== TASK ITEM ==
Up to and including the line with "Conventions of the embedding.", please set down the entries below exactly, starting from the first line.

== SOURCE DATA ==
__________________________________________________
Lemma paused_incomplete p compat now group ids : pd_paused p = true → ¬ cohort_complete p compat now group ids.
Proof.
  intros Hp (Hne & _ & _ & Hall). destruct ids as [|id ids]; [done|].
  destruct (Hall id ltac:(set_solver)) as [Hc _]. apply classify_claimable in Hc as [Hp' _]. congruence.
Qed.

Lemma complete_listed p compat now group ids :
  consistent p → cohort_complete p compat now group ids →
  ∃ first, head (cohort_members p group) = Some first ∧
    (ir_created_seq first, group, cohort_members p group) ∈
      omap (complete_cohort p compat (list_to_set (all_eligible p now))) (cohort_groups p).
Proof.
  intros Hp Hc. pose proof (complete_cohort_ids p compat now group ids Hp Hc) as Hperm.
  apply (cohort_complete_perm _ _ _ _ _ _ Hperm) in Hc. pose proof Hc as (Hne & _).
  destruct (cohort_members p group) as [|first ms] eqn:Hms; [done|]. exists first. split; [done|].
  apply elem_of_complete_cohorts; [done|]. exists group, first. by rewrite Hms.
Qed.

Lemma cohort_id_new rest : Identifier.new "CohortId" ("coh:" +:+ rest) = Ok ("coh:" +:+ rest).
Proof. reflexivity. Qed.

Lemma selected_cohort p compat now group :
  consistent p → let ids := ir_item_id <$> cohort_members p group in
  cohort_complete p compat now group ids → filter (λ id, id ∈ ids) (all_eligible p now) ≡ₚ ids.
Proof.
  intros Hp ids Hc. destruct (all_eligible_spec p now Hp) as [Hn Hin]. apply NoDup_Permutation; [by apply NoDup_filter|apply Hc|].
  intros id. rewrite list_elem_of_filter, Hin. split; [tauto|]. intros Hid. split; [done|]. by apply Hc.
Qed.
(** * Amazon scraped-data transforms: a shallow embedding

    The two pipelines [scripts/transform_best_sellers.py] (suffix [_bs]) and
    [scripts/transform_movers_shakers.py] (suffix [_ms]) are embedded as Rocq
    functions, and the statements of the specification are settled on them.
    The price conversion of [scripts/scrape_best_sellers_all_category.py],
    whose output the two pipelines read, is embedded with them.

    Conventions of the embedding.
    - A Python [str] is a list of code points ([pystr]); literals are written
      [U "..."].  The whitespace class is the one of [str.isspace] and of
      [\s] in [re]; [0-9] and [A-Z] are the ASCII ranges, as in the patterns
      of the source.  [str.lower] folds the ASCII and Latin-1 capitals;
      [re.IGNORECASE] also takes the dotted and dotless i for an i and the
      long s for an s.  The digits are the ASCII ones: the digits of other
      scripts, which [int], [float] and the class [\d] accept as well, are
      not represented.
    - A [float] is the rational it denotes ([Q]); [nan] is [None] in an
      optional value.  The one division of the source whose divisor can be
      zero returns a value of [fval], which has [nan] and the infinities.
    - A pandas column is a list indexed by row position (the index of a
      frame read by [read_input] is [0 .. n-1]); a frame is an association
      list of labelled columns, where order and duplicates matter. *)

From Stdlib Require Import ZArith NArith QArith Qabs Qminmax Qround.
From Stdlib Require Import List Sorted Bool Lia Lqa String Ascii.
From stdpp Require Import base option list gmap.
(** X12: the note listed first has no next note and, on a namespace
    whose note keys satisfy the invariant, the note listed last has no
    previous note. *)
Theorem navigation_ends (kv : KVNamespace) (now : Z) :
  store_wf kv ->
  (forall first rest,
      getAllNotes kv now = first :: rest ->
      getNextNoteId kv now (NoteMeta.id first) = None) /\
  (forall front last,
      getAllNotes kv now = (front ++ [last])%list ->
      getPreviousNoteId kv now (NoteMeta.id last) = None).
Proof.
  intros Hwf. split.
  - intros first rest Hall. unfold getNextNoteId.
    destruct (getNote kv now (NoteMeta.id first)); [|done].
    rewrite Hall. simpl. by rewrite String.eqb_refl.
  - intros front last Hall. unfold getPreviousNoteId.
    destruct (getNote kv now (NoteMeta.id last)); [|done].
    pose proof (getAllNotes_ids_NoDup kv now Hwf) as Hnd.
    rewrite Hall in *.
    rewrite (findIndex_NoDup NoteMeta.id (front ++ [last]) (length front) last Hnd).
    + rewrite length_app. simpl length.
      destruct (Z.ltb_spec (Z.of_nat (length front))
                  (Z.of_nat (length front + 1) - 1)); [lia|].
      by rewrite andb_false_r.
    + by rewrite lookup_app_r, Nat.sub_diag.
Qed.

Lemma navigation_ends_witness :
  getNextNoteId TextOnly.three_notes 500 "C" = None /\
  getPreviousNoteId TextOnly.three_notes 500 "A" = None.
Proof.
  assert (store_wf TextOnly.three_notes) as Hwf.
  { unfold TextOnly.three_notes. repeat apply store_wf_saveNote. apply store_wf_empty. }
  destruct (navigation_ends TextOnly.three_notes 500 Hwf) as [Hfirst Hlast]. split.
  - apply (Hfirst (NoteMeta.mk "C" "third" 300 300)
             [NoteMeta.mk "B" "second" 200 200; NoteMeta.mk "A" "first" 100 100]).
    reflexivity.
  - apply (Hlast [NoteMeta.mk "C" "third" 300 300; NoteMeta.mk "B" "second" 200 200]
             (NoteMeta.mk "A" "first" 100 100)).
    reflexivity.
Defined.
(** * Dos (Pusoy Dos): the combination evaluator and the round state machine

    A shallow embedding of [src/dos/Game.ts]: the classes [Card] and [Play],
    the game object [Dos] (its [setup], the moves [play] and [pass]) and the
    turn-order function [getNext], followed by the properties of the rules
    that the specification states about them. *)

From Stdlib Require Import ZArith Lia Ascii String.
From Equations Require Import Equations.
From stdpp Require Import gmap strings list fin_maps sorting.

Local Open Scope Z_scope.

(** ** The JavaScript primitives the source relies on *)

Module Js.

(** [String.prototype.indexOf]: position of the first occurrence, or -1. *)
Definition indexOf (hay needle : string) : Z :=
  match String.index 0 needle hay with
  | Some n => Z.of_nat n
  | None => -1
  end.

(** [ToString] of a value that is a one-character string or [undefined]. *)
Definition toStr (o : option ascii) : string :=
  match o with
  | Some c => String c EmptyString
  | None => "undefined"
  end.

(** [Array.prototype.indexOf] on an array of strings. *)
Fixpoint arrayIndexOf (l : list string) (x : string) : Z :=
  match l with
  | [] => -1
  | y :: l' =>
      if bool_decide (y = x) then 0
      else let i := arrayIndexOf l' x in if i <? 0 then -1 else i + 1
  end.

(** [Array.prototype.includes]. *)
Definition includes {A} `{EqDecision A} (l : list A) (x : A) : bool :=
  bool_decide (x ∈ l).

(** [Array.prototype.splice (start, deleteCount)]: the removed elements and
    the array that is left.  A negative [start] counts from the end. *)
Definition splice {A} (l : list A) (start : Z) (deleteCount : Z)
  : list A * list A :=
  let len := Z.of_nat (length l) in
  let from := if start <? 0 then Z.max (len + start) 0 else Z.min start len in
  let cnt := Z.min (Z.max deleteCount 0) (len - from) in
  (take (Z.to_nat cnt) (drop (Z.to_nat from) l),
   take (Z.to_nat from) l ++ drop (Z.to_nat (from + cnt)) l).

(** [Array.prototype.pop] on the array [splice] returned: its last element,
    [undefined] when it is empty. *)
Definition pop {A} (l : list A) : option A := last l.

(** [Array.prototype.sort (cmp)].  The order of elements the comparator
    does not tell apart is left to the engine; the embedding takes the
    stable insertion sort.  Every property below that reads a sorted array
    reads values only, which no such choice changes. *)
Fixpoint insertBy {A} (cmp : A → A → Z) (x : A) (l : list A) : list A :=
  match l with
  | [] => [x]
  | y :: l' => if 0 <? cmp x y then y :: insertBy cmp x l' else x :: y :: l'
  end.
(** C1 (amended): for a request on a text-capable channel that the
    permission middleware, the body validation and the inbox check have let
    through, the route fails with the 400 'content or attachment is
    required.' error if and only if the content is absent or trims to the
    empty string and no file is attached. *)
Theorem content_or_attachment_required (req : Request) (w : World) :
  type (channelCache req) ∈ TextChannelTypes →
  customExpressValidatorResult req = None →
  (∀ i, inbox (channelCache req) = Some i → canMessage i = true) →
  ((route env req w).1 =
     Returned (errorResponse 400 "content or attachment is required.")
   ↔ blankContent (content req) ∧ fileInfo req = None).
Proof.
  intros Ht Hv Hi. rewrite (route_after_checks req w Hv Hi Ht).
  apply validation_passes_content, validateContent_None in Hv.
  unfold mbind at 1, IO_bind, blankContent.
  destruct Hv as [Hc|(s & Hc & Hlen)]; rewrite Hc; simpl.
  - destruct (fileInfo req) as [fi|] eqn:Hf.
    + rewrite bool_decide_eq_true_2 by eauto. simpl.
      split; [|intros [_ [=]]]. intros H. by apply ingest_not_400 in H.
    + rewrite bool_decide_eq_false_2 by (intros [? [=]]). simpl.
      split; [|done]. intros _. split; [by left|done].
  - destruct (JS.truthy (JS.trim s)) eqn:Htr; simpl.
    + split.
      * intros H. exfalso. destruct (fileInfo req) as [fi|].
        -- by apply ingest_not_400 in H.
        -- destruct (send_run req None w) as (m & w' & Hs & _).
           rewrite Hs in H. done.
      * intros [[[=]|(s' & [= <-] & Hs')] _].
        rewrite Hs' in Htr. done.
    + assert (Hs : JS.trim s = "") by (by destruct (JS.trim s)).
      destruct (fileInfo req) as [fi|] eqn:Hf.
      * rewrite bool_decide_eq_true_2 by eauto. simpl.
        split; [|intros [_ [=]]]. intros H. by apply ingest_not_400 in H.
      * rewrite bool_decide_eq_false_2 by (intros [? [=]]). simpl.
        split; [|done]. intros _. split; [|done]. right. eauto.
Qed.

Lemma app_singleton_neq {A} (l : list A) (x : A) : l ++ [x] ≠ l.
Proof.
  intros H. apply (f_equal length) in H. rewrite length_app in H.
  simpl in H. lia.
Qed.

(** The route hands a file to the image store exactly when the request
    passed the validation, the inbox check and the channel type check and
    carries a file. *)
Lemma upload_attempted (req : Request) (w : World) :
  cdnCalls (route env req w).2 ≠ cdnCalls w ↔
  customExpressValidatorResult req = None ∧
  (∀ i, inbox (channelCache req) = Some i → canMessage i = true) ∧
  type (channelCache req) ∈ TextChannelTypes ∧
  is_Some (fileInfo req).
Proof.
  split.
  - unfold route.
    destruct (customExpressValidatorResult req) eqn:Hv; [done|].
    destruct (match inbox (channelCache req) with
              | Some i => negb (canMessage i) | None => false end) eqn:Hb;
      [done|].
    assert (Hopen : ∀ i, inbox (channelCache req) = Some i → canMessage i = true).
    { intros i Hi. rewrite Hi in Hb. by destruct (canMessage i). }
    destruct (bool_decide (type (channelCache req) ∈ TextChannelTypes)) eqn:Ht;
      simpl; [|done].
    apply bool_decide_eq_true in Ht. intros H.
    split; [done|]. split; [done|]. split; [done|].
    destruct (fileInfo req) as [fi|] eqn:Hf; [by eexists|].
    exfalso. apply H. unfold mbind at 1, IO_bind.
    destruct (trimmedContent (content req) w) as [[t|e] w0] eqn:Htrim.
    + assert (w0 = w) as ->.
      { unfold trimmedContent in Htrim.
        destruct (content req); by injection Htrim. }
      destruct (negb (JS.truthyOpt t) && _); [done|].
      by destruct (send_run req None w) as (m & w' & -> & _ & Hcalls).
    + unfold trimmedContent in Htrim.
      destruct (content req); by injection Htrim as _ <-.
  - intros (Hv & Hi & Ht & [fi Hf]).
    rewrite (route_after_checks req w Hv Hi Ht).
    apply validation_passes_content, validateContent_None in Hv.
    unfold mbind at 1, IO_bind.
    assert (Hgo : cdnCalls (ingest env req fi w).2 ≠ cdnCalls w).
    { rewrite ingest_run. destruct (errTruthy _); [apply app_singleton_neq|].
      destruct (cdnUpload _ _ _ _).1 as [img|]; [|apply app_singleton_neq].
      destruct (send_run req (Some (mkAttachment (Some (imgWidth img))
                  (Some (imgHeight img)) (imgPath img)))
                  (setCdnCalls (cdnCalls w ++
                     [(file fi, filename fi, id (channelCache req))]) w))
        as (m & w' & -> & _ & Hcalls).
      cbn [snd]. rewrite Hcalls. apply app_singleton_neq. }
    destruct Hv as [Hc|(s & Hc & _)]; rewrite Hc;
      unfold trimmedContent; io_unfold; cbv beta iota; rewrite Hf;
      rewrite bool_decide_eq_true_2, andb_false_r by eauto; exact Hgo.
Qed.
__________________________________________________
== WRITTEN RESPONSE ==
Lemma paused_incomplete p compat now group ids : pd_paused p = true → ¬ cohort_complete p compat now group ids.
Proof.
  intros Hp (Hne & _ & _ & Hall). destruct ids as [|id ids]; [done|].
  destruct (Hall id ltac:(set_solver)) as [Hc _]. apply classify_claimable in Hc as [Hp' _]. congruence.
Qed.

Lemma complete_listed p compat now group ids :
  consistent p → cohort_complete p compat now group ids →
  ∃ first, head (cohort_members p group) = Some first ∧
    (ir_created_seq first, group, cohort_members p group) ∈
      omap (complete_cohort p compat (list_to_set (all_eligible p now))) (cohort_groups p).
Proof.
  intros Hp Hc. pose proof (complete_cohort_ids p compat now group ids Hp Hc) as Hperm.
  apply (cohort_complete_perm _ _ _ _ _ _ Hperm) in Hc. pose proof Hc as (Hne & _).
  destruct (cohort_members p group) as [|first ms] eqn:Hms; [done|]. exists first. split; [done|].
  apply elem_of_complete_cohorts; [done|]. exists group, first. by rewrite Hms.
Qed.

Lemma cohort_id_new rest : Identifier.new "CohortId" ("coh:" +:+ rest) = Ok ("coh:" +:+ rest).
Proof. reflexivity. Qed.

Lemma selected_cohort p compat now group :
  consistent p → let ids := ir_item_id <$> cohort_members p group in
  cohort_complete p compat now group ids → filter (λ id, id ∈ ids) (all_eligible p now) ≡ₚ ids.
Proof.
  intros Hp ids Hc. destruct (all_eligible_spec p now Hp) as [Hn Hin]. apply NoDup_Permutation; [by apply NoDup_filter|apply Hc|].
  intros id. rewrite list_elem_of_filter, Hin. split; [tauto|]. intros Hid. split; [done|]. by apply Hc.
Qed.
(** * Amazon scraped-data transforms: a shallow embedding

    The two pipelines [scripts/transform_best_sellers.py] (suffix [_bs]) and
    [scripts/transform_movers_shakers.py] (suffix [_ms]) are embedded as Rocq
    functions, and the statements of the specification are settled on them.
    The price conversion of [scripts/scrape_best_sellers_all_category.py],
    whose output the two pipelines read, is embedded with them.

    Conventions of the embedding.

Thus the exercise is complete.